» Problem statement:
Exact reproduction required: the lines below from the line with "st_db s' = (st_db s0)" to the line with "[done|by rewrite Hdb]]].", both ends included, and no others.

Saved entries
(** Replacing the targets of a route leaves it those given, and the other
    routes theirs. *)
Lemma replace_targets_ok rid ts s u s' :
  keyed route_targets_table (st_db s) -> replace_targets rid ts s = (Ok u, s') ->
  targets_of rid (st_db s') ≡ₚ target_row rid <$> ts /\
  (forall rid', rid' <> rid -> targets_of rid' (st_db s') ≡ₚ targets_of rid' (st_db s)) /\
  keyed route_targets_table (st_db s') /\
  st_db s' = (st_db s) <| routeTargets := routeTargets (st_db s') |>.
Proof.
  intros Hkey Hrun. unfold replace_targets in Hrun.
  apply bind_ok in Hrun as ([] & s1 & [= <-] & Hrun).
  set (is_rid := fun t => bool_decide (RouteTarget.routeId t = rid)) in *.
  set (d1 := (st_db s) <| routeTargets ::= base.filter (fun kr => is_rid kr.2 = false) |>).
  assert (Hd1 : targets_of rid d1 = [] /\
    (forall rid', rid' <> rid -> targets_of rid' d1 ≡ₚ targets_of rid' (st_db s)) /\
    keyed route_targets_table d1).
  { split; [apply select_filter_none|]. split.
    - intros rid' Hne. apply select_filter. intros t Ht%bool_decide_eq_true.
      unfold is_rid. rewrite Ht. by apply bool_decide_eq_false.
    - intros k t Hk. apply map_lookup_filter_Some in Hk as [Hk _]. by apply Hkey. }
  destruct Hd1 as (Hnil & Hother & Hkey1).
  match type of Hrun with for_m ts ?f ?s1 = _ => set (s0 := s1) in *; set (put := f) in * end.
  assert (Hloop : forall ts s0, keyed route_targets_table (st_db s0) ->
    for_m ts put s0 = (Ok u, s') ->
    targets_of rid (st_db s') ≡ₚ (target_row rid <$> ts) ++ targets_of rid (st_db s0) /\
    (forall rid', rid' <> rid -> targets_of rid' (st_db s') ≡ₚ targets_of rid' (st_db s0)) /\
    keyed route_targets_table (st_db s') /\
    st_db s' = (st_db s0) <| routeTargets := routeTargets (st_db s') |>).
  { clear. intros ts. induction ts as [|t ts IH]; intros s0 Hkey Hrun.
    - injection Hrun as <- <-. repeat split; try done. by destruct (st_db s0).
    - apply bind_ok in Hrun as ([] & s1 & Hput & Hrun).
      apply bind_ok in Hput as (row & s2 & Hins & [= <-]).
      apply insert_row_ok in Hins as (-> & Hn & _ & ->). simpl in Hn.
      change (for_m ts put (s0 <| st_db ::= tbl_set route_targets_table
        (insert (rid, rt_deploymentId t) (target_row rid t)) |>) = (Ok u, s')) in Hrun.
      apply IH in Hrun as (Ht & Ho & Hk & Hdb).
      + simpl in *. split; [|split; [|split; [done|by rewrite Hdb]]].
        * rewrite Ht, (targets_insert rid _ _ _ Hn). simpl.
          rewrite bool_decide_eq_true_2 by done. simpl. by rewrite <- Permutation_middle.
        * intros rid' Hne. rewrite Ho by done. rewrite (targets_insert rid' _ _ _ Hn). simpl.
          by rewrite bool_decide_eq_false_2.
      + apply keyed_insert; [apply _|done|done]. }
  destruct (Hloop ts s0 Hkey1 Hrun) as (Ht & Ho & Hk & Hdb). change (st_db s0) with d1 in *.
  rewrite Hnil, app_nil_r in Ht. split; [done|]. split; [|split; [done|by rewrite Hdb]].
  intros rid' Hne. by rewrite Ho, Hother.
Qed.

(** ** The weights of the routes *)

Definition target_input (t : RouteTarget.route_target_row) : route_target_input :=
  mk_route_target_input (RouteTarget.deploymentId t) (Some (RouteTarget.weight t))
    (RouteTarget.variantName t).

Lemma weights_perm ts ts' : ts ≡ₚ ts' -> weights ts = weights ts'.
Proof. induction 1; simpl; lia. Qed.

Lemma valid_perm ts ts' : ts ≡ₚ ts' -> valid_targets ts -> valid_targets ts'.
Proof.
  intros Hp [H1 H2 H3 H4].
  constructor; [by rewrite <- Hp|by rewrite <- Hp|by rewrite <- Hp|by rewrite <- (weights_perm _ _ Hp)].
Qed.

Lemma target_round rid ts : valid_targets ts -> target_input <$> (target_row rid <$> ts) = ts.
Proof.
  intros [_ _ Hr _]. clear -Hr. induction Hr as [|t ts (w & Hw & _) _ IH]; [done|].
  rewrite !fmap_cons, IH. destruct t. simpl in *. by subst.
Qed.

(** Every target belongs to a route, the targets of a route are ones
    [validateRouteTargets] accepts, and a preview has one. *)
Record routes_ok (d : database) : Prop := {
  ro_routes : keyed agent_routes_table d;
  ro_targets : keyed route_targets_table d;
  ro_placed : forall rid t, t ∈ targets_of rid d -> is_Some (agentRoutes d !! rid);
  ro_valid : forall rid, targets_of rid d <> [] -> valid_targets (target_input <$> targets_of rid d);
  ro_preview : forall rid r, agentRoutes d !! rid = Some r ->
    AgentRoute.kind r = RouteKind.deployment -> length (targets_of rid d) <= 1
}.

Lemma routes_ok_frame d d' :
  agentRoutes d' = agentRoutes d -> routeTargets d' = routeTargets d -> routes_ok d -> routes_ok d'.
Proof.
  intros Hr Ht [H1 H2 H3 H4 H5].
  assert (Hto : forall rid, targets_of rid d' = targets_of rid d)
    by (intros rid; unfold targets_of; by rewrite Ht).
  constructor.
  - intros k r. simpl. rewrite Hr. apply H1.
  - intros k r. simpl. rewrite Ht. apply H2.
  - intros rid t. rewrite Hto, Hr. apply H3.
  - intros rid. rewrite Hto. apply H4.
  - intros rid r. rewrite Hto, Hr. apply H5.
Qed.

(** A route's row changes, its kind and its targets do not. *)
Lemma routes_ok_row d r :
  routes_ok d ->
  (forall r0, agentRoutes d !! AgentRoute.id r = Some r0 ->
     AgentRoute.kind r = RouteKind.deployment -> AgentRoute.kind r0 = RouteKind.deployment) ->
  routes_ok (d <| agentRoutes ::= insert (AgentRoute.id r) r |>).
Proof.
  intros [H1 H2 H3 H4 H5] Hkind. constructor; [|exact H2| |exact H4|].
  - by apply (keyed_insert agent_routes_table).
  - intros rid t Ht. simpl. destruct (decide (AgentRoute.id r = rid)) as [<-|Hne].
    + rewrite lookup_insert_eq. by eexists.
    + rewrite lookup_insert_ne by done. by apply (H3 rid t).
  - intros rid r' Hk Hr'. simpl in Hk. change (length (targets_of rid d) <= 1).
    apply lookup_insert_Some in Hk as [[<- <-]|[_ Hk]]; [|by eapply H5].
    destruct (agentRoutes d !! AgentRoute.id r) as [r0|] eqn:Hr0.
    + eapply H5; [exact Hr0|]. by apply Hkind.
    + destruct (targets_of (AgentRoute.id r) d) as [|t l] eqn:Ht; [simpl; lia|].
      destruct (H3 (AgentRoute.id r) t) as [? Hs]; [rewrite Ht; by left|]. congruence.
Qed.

--

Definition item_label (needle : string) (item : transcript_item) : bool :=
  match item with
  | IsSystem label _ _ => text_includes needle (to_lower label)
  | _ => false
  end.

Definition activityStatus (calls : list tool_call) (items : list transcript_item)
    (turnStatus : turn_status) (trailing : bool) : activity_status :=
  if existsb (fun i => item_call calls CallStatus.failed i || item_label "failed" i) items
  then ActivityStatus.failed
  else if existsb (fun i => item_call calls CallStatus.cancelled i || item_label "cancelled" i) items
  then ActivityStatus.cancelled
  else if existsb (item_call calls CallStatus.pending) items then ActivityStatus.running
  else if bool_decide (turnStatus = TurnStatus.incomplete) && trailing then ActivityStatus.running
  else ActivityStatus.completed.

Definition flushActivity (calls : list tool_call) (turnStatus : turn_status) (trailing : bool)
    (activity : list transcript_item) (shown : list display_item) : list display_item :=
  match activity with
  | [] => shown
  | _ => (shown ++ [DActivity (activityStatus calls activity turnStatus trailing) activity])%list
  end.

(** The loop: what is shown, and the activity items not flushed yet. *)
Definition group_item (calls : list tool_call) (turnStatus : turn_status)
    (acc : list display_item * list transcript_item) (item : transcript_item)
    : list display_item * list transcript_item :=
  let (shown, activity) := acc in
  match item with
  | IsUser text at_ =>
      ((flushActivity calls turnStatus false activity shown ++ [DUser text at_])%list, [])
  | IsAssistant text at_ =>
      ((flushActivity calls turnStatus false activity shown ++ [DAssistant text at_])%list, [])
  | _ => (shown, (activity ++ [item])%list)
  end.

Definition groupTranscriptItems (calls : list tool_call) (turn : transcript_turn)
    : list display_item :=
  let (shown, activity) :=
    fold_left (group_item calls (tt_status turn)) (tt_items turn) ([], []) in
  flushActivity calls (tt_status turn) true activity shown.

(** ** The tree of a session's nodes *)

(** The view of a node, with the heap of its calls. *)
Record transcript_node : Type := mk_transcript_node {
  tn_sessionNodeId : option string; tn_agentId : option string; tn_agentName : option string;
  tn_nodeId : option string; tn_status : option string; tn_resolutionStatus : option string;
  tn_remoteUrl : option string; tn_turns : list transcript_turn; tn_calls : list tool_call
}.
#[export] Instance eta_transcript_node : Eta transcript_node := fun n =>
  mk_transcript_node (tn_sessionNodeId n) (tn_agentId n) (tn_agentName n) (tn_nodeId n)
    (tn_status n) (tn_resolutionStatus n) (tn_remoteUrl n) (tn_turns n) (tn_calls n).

» Result of this exercise:
    st_db s' = (st_db s0) <| routeTargets := routeTargets (st_db s') |>).
  { clear. intros ts. induction ts as [|t ts IH]; intros s0 Hkey Hrun.
    - injection Hrun as <- <-. repeat split; try done. by destruct (st_db s0).
    - apply bind_ok in Hrun as ([] & s1 & Hput & Hrun).
      apply bind_ok in Hput as (row & s2 & Hins & [= <-]).
      apply insert_row_ok in Hins as (-> & Hn & _ & ->). simpl in Hn.
      change (for_m ts put (s0 <| st_db ::= tbl_set route_targets_table
        (insert (rid, rt_deploymentId t) (target_row rid t)) |>) = (Ok u, s')) in Hrun.
      apply IH in Hrun as (Ht & Ho & Hk & Hdb).
      + simpl in *. split; [|split; [|split; [done|by rewrite Hdb]]].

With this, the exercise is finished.